(THE DATA begins)
Lemma status_is_always_json_witness :
  exists text,
    deck_setup_http_render_status example_snapshot example_wifi example_settings example_companions [example_network]
      (Z.to_nat kStatusResponseCapacity) = Some text.
Proof.
  destruct (status_is_always_json example_snapshot example_wifi example_settings example_companions [example_network])
    as ((text & H & _) & _).
  - constructor; try (vm_compute; lia); try (split; vm_compute; [lia|]; repeat constructor; done); repeat constructor;
      try done; vm_compute; lia.
  - by exists text.
Defined.
(** The chunk is [data].  [stamp] is a ghost: the number of transports aborted
    before [transport_epoch] was captured. *)
Record Command := {
  kind : CommandKind;
  transport_epoch : Z;
  command_transaction_id : bytes;
  command_manifest : deck_ota_manifest_t;
  offset : Z;
  data : bytes;
  final : bool;
  stamp : nat;
}.

Record deck_ota_service_result_t := {
  result_transaction_id : bytes;
  result_transaction : deck_ota_transaction_snapshot_t;
  reboot_required : bool;
}.

(** The pointer to the transaction; [Freed] points to memory that was
    released. *)
Inductive transaction_pointer := Null | Live (t : deck_ota_transaction) | Freed.

(** The event group [lifecycle] is its two bits; a result in the queue has a
    ghost, the [stamp] of the command it answers. *)
Record deck_ota_service := {
  commands : list Command;
  results : list (nat * deck_ota_service_result_t);
  kStoppedBit : bool;
  kTransportAbortCompleteBit : bool;
  transaction : transaction_pointer;
  transaction_options : deck_ota_transaction_options_t;
  adapter_manifest : deck_ota_manifest_t;
  ota_handle : Z;
  update_partition : option esp_partition_t;
  hash_active : bool;
  active_transaction_id : bytes;
  transport_fence : fence;
  transport_abort_requested : bool;
}.
#[export] Instance service_rebuild : Rebuild deck_ota_service := fun s =>
  Build_deck_ota_service (commands s) (results s) (kStoppedBit s) (kTransportAbortCompleteBit s) (transaction s)
    (transaction_options s) (adapter_manifest s) (ota_handle s) (update_partition s) (hash_active s)
    (active_transaction_id s) (transport_fence s) (transport_abort_requested s).

(** ** The link task *)

(** Where [deck_ota_service_abort_transport] stands; the flag, a ghost, says
    that no earlier abort was still to be served when the call began. *)
Inductive abort_point := AtBeginAbort | AtRequest | AtSend | AtWait.

Inductive link_state :=
  | Free
  | Sending (command : Command)
  | Aborting (point : abort_point) (clean : bool)
  | StopSending
  | StopWaiting
  | Deleted.

(** What the link task does next: it calls a function of the service, makes
    the next access of the call in progress, or its wait times out. *)
Inductive link_action :=
  | CallOffer (transaction_id : bytes) (manifest : deck_ota_manifest_t)
  | CallWrite (transaction_id : bytes) (offset : Z) (data : bytes) (final : bool)
  | CallPollResult
  | CallAbortTransport
  | CallStop
  | Proceed
  | TimeOut.

(** Ghosts: transports aborted so far; those the worker has cleaned up after;
    whether it is cleaning up; the stamps of the transaction that has begun and
    of the command received last; and what happened: [BootSelected] is a call
    of [esp_ota_set_boot_partition], with both stamps and the transports
    aborted when it is made. *)
Inductive event :=
  | BootSelected (offered handled now : nat)
  | Polled (from served : nat)
  | AbortReturned (clean completed : bool) (served now : nat).

Record ghost_state := {
  transports : nat;
  served : nat;
  serving : bool;
  begun : nat;
  handled : nat;
  log : list event;
}.
#[export] Instance ghost_rebuild : Rebuild ghost_state := fun g =>
  Build_ghost_state (transports g) (served g) (serving g) (begun g) (handled g) (log g).

Record world {D : Type} := {
  service : deck_ota_service;
  platform : D;
  link : link_state;
  schedule : list (list link_action);
  ghost : ghost_state;
}.
Arguments world : clear implicits.
#[export] Instance world_rebuild {D} : Rebuild (world D) := fun w =>
  Build_world D (service w) (platform w) (link w) (schedule w) (ghost w).
Lemma keeps_tick t now : keeps P (deck_ota_transaction_tick t now).
Proof. unfold deck_ota_transaction_tick. keep. Qed.

Lemma keeps_destroy t : keeps P (deck_ota_transaction_destroy t).
Proof. unfold deck_ota_transaction_destroy, close_open_resources. keep. Qed.

Lemma keeps_now : keeps P now_ms.
Proof. unfold now_ms. keep. Qed.

Lemma keeps_create : keeps P create_transaction.
Proof. unfold create_transaction. keep. Qed.

(** Only the last chunk of an image reaches the fence. *)
Lemma keeps_write t o d f now : keeps P flash_select_boot -> keeps P (deck_ota_transaction_write t o d f now).
Proof.
  intros Hs. change (keeps P OtaTransaction.flash_select_boot) in Hs.
  unfold deck_ota_transaction_write, finish_image. keep.
Qed.
End adapters.

(** A property that the link task keeps is kept by waiting for it. *)
Lemma keeps_interfere (P : world D -> Prop) :
  sees_schedule P -> (forall action w, P w -> P (link_step w action)) -> keeps P interfere.
Proof.
  intros Hs Hl w Hw. unfold interfere. destruct (schedule w) as [|batch rest]; [done|]. cbn [snd].
  assert (P (w <| schedule := rest |>)) as Hr by (by apply Hs). revert Hr.
  generalize (w <| schedule := rest |>). induction batch as [|action batch IH]; intros v Hv; [done|]. by apply IH, Hl.
Qed.
End Quiet.
#[export] Hint Extern 2 (keeps _ (esp _)) => (apply keeps_esp; [|exact I]) : keeps.
#[export] Hint Resolve keeps_get keeps_fail keeps_offer keeps_tick keeps_destroy keeps_now keeps_create keeps_write : keeps.

(** ** The invariant *)

(** A command carries the epoch of the transport it was handed in on. *)
Definition ok_command (g : ghost_state) (c : Command) : Prop :=
  (stamp c <= transports g)%nat
  /\ (kind c = offer \/ kind c = chunk -> transport_epoch c = 1 + Z.of_nat (stamp c)).

(** What is claimed of an event. *)
Definition sound (e : event) : Prop :=
  match e with
  | BootSelected offered handled now => offered = now /\ handled = now
  | Polled from served => (served <= from)%nat
  | AbortReturned clean completed served now => clean = true -> completed = true -> served = now
  end.

(** An abort that began with nothing to serve is completed by being served. *)
Definition clean_abort (s : deck_ota_service) (g : ghost_state) (l : link_state) : Prop :=
  match l with
  | Aborting (AtBeginAbort | AtRequest) true => kTransportAbortCompleteBit s = false /\ nothing_to_serve s g = true
  | Aborting (AtSend | AtWait) true => kTransportAbortCompleteBit s = true -> served g = transports g
  | _ => True
  end.

Section Invariant.
Context {D : Type} `{OtaPlatform D}.
Implicit Types (w : world D) (c : Command).

(** [c] is the command the worker received last, [h] its stamp. *)
Record inv c (h : nat) w : Prop := {
  inv_epoch : (transport_fence (service w)).1 = 1 + Z.of_nat (transports (ghost w));
  inv_active : (transport_fence (service w)).2 = active -> begun (ghost w) = transports (ghost w);
  inv_handled : handled (ghost w) = h /\ (h <= transports (ghost w))%nat;
  inv_command : ok_command (ghost w) c;
  inv_commands : Forall (ok_command (ghost w)) (commands (service w));
  inv_sending : forall c', link w = Sending c' -> ok_command (ghost w) c';
  inv_served : (served (ghost w) <= transports (ghost w))%nat;
  inv_live : forall t, transaction (service w) = Live t -> (served (ghost w) <= begun (ghost w))%nat;
  inv_results : Forall (fun r => (served (ghost w) <= r.1)%nat) (results (service w));
  inv_room : (List.length (results (service w)) <= kQueueLength)%nat;
  inv_log : Forall sound (log (ghost w));
  inv_clean : clean_abort (service w) (ghost w) (link w);
}.

(** The epochs count the transports until they wrap around. *)
Definition fresh w : Prop := (Z.of_nat (transports (ghost w)) < kMaximumEpoch).

Definition safe c h w : Prop := fresh w -> inv c h w.

Lemma ok_command_mono g g' c : (transports g <= transports g')%nat -> ok_command g c -> ok_command g' c.
Proof. intros Hle [Hs Hk]. split; [lia|done]. Qed.

Lemma link_transports w action : (transports (ghost w) <= transports (ghost (link_step w action)))%nat.
Proof.
  destruct action; cbn [link_step]; unfold proceed, time_out, deck_ota_service_offer, deck_ota_service_write,
    deck_ota_service_poll_result, abort_access; repeat case_match; cbn; lia.
Qed.

Lemma sees_view_safe c h : sees_view (safe c h).
Proof.
  intros [s d l sch g] [s' d' l' sch' g'] E Hw Hf. destruct s, s'. injection E; intros; subst.
  destruct (Hw Hf). by constructor.
Qed.

Lemma sees_schedule_safe c h : sees_schedule (safe c h).
Proof. intros w rest Hw Hf. destruct (Hw Hf). by constructor. Qed.

Lemma ok_commands_mono g g' cs : (transports g <= transports g')%nat -> Forall (ok_command g) cs -> Forall (ok_command g') cs.
Proof. intros Hle Hcs. eapply Forall_impl; [exact Hcs|]. intros c. by apply ok_command_mono. Qed.

Lemma lifecycle_ok g k : k = abort_transport \/ k = stop -> ok_command g (lifecycle_command k).
Proof. intros Hk. split; [cbn; lia|]. by intros [E|E]; cbn in E; destruct Hk; subst. Qed.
(THE DATA ends)
(WHAT NEEDS TO BE DONE):
Please go through the data above and copy each line containing the word "repeat".

(REPLY):
  - constructor; try (vm_compute; lia); try (split; vm_compute; [lia|]; repeat constructor; done); repeat constructor;
    deck_ota_service_poll_result, abort_access; repeat case_match; cbn; lia.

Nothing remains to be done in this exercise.